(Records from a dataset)
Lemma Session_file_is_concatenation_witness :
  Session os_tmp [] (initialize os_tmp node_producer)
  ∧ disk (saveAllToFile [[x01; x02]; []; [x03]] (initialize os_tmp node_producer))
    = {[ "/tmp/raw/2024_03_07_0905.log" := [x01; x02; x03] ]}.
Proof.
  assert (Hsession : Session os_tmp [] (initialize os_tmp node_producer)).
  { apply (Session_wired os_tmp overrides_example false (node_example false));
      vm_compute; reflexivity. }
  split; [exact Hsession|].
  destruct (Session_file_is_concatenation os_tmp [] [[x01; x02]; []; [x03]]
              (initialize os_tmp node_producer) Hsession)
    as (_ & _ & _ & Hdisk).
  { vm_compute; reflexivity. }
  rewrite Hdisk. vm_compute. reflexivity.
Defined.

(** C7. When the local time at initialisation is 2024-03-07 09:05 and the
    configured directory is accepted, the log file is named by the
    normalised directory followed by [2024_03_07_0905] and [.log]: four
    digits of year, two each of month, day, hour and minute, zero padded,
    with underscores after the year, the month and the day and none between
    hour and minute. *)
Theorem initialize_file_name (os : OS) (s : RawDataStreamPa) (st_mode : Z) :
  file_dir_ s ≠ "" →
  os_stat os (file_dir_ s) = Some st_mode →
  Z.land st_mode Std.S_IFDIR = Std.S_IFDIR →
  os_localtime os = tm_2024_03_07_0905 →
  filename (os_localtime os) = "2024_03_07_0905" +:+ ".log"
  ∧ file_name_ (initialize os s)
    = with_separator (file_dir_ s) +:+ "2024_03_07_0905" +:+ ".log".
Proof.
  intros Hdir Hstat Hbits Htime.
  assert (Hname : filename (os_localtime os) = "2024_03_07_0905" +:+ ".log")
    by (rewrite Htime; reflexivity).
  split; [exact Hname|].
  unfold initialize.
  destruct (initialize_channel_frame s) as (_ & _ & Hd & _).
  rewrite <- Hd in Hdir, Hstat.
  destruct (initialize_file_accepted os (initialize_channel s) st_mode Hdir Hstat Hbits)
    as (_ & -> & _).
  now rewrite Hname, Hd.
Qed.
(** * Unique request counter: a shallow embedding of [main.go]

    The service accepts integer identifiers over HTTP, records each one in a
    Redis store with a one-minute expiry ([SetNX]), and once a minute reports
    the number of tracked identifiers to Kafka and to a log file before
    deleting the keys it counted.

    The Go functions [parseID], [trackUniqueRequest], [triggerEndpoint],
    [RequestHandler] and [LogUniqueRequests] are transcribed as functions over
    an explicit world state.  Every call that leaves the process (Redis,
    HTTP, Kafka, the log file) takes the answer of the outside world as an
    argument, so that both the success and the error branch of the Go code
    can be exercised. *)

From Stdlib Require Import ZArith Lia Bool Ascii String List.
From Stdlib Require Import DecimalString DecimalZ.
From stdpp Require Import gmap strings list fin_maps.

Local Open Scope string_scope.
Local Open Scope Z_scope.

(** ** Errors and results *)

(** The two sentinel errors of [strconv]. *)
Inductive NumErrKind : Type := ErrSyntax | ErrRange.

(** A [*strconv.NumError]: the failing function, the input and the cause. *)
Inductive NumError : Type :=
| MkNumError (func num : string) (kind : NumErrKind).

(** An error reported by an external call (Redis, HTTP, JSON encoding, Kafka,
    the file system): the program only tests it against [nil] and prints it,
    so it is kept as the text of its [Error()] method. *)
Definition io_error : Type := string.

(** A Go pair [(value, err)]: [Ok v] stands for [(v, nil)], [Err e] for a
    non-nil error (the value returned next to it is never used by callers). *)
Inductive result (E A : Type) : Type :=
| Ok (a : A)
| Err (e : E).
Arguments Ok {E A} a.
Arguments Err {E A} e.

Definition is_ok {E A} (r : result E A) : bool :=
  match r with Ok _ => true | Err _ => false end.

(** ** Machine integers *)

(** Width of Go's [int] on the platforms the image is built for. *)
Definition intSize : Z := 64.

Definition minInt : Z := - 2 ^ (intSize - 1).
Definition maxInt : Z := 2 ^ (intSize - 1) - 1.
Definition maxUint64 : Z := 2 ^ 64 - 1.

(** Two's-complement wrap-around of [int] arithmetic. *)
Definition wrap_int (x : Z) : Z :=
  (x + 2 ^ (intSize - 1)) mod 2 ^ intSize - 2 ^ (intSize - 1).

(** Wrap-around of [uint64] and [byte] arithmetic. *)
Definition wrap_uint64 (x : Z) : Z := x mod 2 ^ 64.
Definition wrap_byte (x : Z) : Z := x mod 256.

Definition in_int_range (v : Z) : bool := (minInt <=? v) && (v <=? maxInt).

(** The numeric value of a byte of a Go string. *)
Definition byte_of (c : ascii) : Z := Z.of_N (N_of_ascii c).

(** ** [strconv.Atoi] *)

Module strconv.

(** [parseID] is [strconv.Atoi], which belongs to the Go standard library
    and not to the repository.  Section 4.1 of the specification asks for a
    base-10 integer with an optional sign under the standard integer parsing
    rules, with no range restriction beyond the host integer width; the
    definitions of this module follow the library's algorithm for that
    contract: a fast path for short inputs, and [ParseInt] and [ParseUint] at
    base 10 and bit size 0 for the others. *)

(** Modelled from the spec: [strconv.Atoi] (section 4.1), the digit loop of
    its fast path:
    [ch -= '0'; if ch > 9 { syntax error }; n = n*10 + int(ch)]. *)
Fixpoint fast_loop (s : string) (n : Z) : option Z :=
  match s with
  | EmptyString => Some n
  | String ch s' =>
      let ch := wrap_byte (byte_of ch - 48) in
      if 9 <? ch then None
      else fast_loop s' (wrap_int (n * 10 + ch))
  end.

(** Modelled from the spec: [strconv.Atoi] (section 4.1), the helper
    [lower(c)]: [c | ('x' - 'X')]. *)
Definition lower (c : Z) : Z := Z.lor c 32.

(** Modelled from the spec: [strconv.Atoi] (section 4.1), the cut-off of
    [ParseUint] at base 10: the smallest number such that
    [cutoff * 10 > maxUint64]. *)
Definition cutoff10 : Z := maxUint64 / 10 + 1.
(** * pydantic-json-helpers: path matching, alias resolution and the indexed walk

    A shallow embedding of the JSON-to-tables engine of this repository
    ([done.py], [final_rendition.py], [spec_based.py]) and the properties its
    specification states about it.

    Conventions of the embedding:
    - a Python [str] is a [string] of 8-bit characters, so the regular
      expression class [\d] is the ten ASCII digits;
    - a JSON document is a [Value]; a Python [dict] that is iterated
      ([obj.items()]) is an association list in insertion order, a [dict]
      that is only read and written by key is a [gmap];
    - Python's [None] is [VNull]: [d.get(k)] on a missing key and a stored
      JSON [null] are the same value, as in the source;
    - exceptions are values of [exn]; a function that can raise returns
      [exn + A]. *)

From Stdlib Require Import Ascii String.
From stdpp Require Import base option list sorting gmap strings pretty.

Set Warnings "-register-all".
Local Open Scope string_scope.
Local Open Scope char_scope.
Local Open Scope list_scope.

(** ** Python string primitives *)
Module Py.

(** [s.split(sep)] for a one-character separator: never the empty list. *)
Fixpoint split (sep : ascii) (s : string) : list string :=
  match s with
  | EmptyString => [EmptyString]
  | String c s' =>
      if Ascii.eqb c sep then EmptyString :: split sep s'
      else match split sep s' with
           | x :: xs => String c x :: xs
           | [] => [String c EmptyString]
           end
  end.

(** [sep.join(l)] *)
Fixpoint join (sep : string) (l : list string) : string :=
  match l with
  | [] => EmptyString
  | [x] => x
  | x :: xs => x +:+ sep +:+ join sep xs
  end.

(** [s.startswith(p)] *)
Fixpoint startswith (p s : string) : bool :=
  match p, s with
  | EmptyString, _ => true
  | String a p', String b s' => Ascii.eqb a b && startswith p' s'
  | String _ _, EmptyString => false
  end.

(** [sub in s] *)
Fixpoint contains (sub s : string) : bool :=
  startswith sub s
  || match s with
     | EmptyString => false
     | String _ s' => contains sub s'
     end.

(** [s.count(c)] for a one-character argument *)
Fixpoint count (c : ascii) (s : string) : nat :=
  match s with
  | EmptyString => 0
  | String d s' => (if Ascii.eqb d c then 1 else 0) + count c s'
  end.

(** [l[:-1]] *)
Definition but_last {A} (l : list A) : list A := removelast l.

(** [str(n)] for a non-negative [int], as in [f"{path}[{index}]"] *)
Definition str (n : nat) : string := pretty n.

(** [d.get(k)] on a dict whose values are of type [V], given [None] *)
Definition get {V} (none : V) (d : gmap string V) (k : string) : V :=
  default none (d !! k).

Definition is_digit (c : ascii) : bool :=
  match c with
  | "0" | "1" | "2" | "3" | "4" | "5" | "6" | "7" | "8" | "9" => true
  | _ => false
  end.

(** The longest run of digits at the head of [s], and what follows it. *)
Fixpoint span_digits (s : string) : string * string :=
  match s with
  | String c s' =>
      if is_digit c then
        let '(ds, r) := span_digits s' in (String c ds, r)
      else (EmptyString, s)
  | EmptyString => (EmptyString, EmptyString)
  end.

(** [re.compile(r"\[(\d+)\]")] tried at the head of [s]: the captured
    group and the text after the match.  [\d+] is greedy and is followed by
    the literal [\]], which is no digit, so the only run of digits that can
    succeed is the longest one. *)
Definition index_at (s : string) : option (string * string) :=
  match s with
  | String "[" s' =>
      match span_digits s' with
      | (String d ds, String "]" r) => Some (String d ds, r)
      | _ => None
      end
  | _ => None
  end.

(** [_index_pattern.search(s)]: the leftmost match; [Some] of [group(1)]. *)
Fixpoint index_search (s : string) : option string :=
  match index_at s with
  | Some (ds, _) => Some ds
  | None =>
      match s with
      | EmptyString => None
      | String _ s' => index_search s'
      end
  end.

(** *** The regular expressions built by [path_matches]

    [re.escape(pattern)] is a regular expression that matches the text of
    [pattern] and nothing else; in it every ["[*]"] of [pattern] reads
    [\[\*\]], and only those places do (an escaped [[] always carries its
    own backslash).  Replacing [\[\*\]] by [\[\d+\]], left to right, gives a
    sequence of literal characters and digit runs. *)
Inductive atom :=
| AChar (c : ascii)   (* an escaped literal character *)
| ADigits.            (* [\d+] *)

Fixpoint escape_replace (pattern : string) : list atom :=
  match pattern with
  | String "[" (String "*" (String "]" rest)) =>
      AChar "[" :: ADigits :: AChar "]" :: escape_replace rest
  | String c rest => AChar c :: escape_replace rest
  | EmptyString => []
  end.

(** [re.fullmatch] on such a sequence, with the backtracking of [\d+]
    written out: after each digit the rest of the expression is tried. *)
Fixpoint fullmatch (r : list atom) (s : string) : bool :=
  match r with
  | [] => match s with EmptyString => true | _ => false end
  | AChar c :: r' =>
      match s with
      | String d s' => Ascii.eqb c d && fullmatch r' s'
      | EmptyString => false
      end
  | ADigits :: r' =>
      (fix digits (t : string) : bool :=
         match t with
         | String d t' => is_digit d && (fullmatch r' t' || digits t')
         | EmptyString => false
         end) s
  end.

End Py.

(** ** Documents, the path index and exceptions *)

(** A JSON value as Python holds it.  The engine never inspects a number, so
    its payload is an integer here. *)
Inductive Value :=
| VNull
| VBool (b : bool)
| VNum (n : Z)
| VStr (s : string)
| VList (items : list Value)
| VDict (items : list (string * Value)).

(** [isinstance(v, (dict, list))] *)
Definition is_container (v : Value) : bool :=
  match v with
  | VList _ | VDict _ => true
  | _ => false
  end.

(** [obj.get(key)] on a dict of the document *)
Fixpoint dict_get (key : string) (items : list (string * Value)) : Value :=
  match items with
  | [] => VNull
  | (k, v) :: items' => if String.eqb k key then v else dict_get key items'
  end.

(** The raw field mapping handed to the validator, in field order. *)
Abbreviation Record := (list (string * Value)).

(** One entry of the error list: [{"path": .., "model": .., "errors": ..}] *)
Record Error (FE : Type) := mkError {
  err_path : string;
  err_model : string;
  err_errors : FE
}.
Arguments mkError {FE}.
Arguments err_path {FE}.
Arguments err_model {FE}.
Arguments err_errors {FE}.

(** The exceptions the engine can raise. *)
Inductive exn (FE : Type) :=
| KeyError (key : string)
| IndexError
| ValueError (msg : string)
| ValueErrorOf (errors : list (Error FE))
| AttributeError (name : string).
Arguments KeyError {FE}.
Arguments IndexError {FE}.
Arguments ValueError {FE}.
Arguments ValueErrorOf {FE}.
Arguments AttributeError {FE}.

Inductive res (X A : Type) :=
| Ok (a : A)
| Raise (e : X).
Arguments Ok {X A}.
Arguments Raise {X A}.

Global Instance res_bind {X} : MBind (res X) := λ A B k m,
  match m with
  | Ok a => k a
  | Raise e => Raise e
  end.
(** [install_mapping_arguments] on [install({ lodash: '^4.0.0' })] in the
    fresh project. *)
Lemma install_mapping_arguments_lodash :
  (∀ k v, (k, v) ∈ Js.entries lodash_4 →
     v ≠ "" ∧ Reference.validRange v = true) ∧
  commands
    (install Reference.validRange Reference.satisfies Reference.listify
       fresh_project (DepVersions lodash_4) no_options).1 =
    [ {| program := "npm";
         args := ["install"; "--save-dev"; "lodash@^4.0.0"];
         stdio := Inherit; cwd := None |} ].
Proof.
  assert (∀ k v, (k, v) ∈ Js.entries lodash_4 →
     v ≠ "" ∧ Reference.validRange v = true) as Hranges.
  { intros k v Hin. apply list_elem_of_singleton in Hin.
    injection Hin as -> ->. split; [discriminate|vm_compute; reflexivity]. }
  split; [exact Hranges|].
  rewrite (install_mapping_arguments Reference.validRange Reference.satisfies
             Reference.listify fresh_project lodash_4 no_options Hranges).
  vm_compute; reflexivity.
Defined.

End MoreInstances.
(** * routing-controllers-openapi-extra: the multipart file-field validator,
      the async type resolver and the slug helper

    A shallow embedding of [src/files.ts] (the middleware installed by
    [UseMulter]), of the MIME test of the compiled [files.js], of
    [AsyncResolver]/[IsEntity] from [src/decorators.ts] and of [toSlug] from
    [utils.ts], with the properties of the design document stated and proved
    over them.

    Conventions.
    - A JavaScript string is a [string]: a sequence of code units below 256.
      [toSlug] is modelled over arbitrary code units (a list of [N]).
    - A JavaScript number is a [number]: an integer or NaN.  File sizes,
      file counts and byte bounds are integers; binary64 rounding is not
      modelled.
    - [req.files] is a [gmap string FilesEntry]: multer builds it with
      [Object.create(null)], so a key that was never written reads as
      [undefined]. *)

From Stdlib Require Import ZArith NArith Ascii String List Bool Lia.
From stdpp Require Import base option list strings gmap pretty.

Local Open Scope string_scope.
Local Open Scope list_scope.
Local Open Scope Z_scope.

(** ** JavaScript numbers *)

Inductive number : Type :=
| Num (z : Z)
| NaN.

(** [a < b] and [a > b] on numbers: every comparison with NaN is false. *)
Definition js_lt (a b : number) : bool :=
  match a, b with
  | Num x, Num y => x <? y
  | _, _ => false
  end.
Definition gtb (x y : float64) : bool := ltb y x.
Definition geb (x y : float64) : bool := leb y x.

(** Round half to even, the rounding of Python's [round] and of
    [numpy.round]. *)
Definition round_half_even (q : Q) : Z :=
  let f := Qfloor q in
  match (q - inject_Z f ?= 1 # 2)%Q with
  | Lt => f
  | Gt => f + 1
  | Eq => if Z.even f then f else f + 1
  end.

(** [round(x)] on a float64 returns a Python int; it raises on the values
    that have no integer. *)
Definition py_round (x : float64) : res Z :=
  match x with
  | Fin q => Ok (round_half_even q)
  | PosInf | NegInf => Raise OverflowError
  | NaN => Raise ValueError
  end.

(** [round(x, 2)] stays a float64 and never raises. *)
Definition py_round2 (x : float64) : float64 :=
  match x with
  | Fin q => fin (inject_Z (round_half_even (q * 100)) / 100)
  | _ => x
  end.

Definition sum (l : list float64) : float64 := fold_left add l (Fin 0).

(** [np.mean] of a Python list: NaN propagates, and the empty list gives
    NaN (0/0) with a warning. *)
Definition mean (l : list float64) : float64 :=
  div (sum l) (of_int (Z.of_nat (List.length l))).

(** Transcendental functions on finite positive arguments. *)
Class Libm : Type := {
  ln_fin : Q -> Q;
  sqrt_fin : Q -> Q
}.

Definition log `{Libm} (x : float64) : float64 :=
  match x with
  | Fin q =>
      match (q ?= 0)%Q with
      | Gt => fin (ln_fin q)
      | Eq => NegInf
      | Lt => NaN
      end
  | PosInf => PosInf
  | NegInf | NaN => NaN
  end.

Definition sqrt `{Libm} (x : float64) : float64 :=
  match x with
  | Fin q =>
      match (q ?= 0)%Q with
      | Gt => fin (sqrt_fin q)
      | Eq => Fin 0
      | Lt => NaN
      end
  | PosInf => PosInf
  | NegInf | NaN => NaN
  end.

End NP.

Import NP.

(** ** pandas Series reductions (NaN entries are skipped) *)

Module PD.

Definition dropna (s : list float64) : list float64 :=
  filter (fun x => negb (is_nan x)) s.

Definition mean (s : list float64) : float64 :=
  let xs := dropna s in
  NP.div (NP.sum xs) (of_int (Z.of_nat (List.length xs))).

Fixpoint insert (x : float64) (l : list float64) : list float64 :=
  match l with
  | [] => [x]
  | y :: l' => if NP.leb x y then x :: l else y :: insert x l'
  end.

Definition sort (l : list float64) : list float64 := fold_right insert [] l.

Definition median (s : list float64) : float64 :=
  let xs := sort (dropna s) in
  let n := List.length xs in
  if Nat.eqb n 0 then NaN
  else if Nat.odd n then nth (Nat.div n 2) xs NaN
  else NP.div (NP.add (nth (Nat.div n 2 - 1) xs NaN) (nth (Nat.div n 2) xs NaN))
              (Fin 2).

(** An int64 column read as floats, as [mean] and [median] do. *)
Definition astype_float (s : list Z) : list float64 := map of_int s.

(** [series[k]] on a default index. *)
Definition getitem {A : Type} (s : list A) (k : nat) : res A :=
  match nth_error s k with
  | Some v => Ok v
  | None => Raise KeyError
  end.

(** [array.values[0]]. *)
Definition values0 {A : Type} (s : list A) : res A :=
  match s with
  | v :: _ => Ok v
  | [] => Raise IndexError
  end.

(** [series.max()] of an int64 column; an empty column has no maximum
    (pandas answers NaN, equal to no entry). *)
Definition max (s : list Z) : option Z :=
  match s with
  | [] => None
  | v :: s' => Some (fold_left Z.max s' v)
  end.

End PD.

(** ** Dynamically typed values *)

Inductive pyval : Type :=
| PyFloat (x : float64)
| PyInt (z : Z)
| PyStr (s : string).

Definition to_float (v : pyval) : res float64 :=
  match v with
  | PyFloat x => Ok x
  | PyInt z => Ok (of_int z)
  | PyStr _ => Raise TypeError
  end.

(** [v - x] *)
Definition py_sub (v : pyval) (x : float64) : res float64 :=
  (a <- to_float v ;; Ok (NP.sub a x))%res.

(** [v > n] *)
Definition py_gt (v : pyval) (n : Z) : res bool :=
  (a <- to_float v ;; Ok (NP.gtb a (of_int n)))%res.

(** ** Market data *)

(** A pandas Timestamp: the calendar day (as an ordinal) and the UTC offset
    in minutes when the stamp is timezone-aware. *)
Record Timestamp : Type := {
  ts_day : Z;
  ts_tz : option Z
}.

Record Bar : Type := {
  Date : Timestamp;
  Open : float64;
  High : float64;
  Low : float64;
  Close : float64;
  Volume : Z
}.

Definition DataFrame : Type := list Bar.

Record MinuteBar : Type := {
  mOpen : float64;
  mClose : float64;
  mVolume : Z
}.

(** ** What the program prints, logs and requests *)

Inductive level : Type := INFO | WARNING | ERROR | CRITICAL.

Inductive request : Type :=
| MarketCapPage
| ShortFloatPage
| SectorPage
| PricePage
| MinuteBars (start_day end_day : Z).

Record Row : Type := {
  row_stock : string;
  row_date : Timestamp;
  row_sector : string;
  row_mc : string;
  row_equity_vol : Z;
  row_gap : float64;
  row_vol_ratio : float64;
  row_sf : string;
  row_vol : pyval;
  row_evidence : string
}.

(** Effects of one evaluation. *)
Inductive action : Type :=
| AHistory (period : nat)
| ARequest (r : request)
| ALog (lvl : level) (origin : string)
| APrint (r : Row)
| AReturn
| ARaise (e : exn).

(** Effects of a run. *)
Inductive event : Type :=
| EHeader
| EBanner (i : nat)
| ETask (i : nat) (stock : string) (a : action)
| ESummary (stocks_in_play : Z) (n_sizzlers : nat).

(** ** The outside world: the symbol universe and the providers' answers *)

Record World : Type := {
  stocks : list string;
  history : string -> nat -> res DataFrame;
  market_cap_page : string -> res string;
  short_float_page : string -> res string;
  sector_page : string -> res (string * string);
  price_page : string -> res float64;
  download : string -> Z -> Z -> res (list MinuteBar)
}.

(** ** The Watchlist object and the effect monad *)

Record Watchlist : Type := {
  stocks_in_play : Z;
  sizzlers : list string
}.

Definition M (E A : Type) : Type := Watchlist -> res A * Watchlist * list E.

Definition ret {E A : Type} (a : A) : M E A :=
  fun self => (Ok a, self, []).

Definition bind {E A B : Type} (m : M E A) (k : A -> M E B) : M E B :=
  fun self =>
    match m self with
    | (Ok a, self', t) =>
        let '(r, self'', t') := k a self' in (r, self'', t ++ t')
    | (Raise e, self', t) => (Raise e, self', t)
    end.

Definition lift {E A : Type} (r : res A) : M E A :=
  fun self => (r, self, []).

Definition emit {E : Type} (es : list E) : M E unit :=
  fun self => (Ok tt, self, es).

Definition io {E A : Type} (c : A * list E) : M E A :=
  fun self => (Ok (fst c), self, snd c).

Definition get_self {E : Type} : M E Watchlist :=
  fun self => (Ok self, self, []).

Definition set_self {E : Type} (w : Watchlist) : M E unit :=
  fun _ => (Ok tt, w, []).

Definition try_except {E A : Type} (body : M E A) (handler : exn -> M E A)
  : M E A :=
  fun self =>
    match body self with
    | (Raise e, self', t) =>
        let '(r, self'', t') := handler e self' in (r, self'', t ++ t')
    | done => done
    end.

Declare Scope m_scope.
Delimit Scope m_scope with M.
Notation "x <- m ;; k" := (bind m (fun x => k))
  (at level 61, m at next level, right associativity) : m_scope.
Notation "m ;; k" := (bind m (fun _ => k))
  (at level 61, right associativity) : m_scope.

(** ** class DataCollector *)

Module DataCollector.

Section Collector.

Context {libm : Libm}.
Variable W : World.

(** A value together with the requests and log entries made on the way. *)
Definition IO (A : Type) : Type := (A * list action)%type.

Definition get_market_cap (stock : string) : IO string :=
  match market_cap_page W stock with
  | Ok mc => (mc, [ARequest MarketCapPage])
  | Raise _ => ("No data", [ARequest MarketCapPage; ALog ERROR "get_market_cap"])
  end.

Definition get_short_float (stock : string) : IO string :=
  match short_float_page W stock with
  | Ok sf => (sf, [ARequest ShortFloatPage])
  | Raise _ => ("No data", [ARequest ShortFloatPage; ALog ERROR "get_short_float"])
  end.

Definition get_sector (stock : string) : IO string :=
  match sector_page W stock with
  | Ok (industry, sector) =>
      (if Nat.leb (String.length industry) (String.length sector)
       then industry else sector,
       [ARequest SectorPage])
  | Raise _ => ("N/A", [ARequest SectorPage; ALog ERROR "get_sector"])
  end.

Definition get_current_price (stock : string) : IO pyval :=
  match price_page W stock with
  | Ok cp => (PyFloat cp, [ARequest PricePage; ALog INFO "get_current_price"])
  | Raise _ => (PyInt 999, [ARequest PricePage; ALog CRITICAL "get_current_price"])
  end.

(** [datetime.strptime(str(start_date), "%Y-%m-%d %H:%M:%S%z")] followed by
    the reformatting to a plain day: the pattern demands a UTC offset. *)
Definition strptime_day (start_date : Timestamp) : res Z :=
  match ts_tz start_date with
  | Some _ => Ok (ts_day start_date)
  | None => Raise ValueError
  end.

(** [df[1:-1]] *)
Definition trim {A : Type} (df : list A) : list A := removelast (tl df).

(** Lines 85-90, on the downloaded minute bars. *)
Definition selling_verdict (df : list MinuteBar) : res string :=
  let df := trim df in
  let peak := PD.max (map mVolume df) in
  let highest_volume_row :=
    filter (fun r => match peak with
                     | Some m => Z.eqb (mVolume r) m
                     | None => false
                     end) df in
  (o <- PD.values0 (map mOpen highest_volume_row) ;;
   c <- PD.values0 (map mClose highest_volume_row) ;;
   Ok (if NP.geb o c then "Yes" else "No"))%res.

> **THE PROBLEM**
Take the lines from the first line of the records through the line holding "hour and minute. *)", both included, and please reproduce them exactly with nothing added.

> **RESPONSE FOR THIS EXERCISE**
Lemma Session_file_is_concatenation_witness :
  Session os_tmp [] (initialize os_tmp node_producer)
  ∧ disk (saveAllToFile [[x01; x02]; []; [x03]] (initialize os_tmp node_producer))
    = {[ "/tmp/raw/2024_03_07_0905.log" := [x01; x02; x03] ]}.
Proof.
  assert (Hsession : Session os_tmp [] (initialize os_tmp node_producer)).
  { apply (Session_wired os_tmp overrides_example false (node_example false));
      vm_compute; reflexivity. }
  split; [exact Hsession|].
  destruct (Session_file_is_concatenation os_tmp [] [[x01; x02]; []; [x03]]
              (initialize os_tmp node_producer) Hsession)
    as (_ & _ & _ & Hdisk).
  { vm_compute; reflexivity. }
  rewrite Hdisk. vm_compute. reflexivity.
Defined.

(** C7. When the local time at initialisation is 2024-03-07 09:05 and the
    configured directory is accepted, the log file is named by the
    normalised directory followed by [2024_03_07_0905] and [.log]: four
    digits of year, two each of month, day, hour and minute, zero padded,
    with underscores after the year, the month and the day and none between
    hour and minute. *)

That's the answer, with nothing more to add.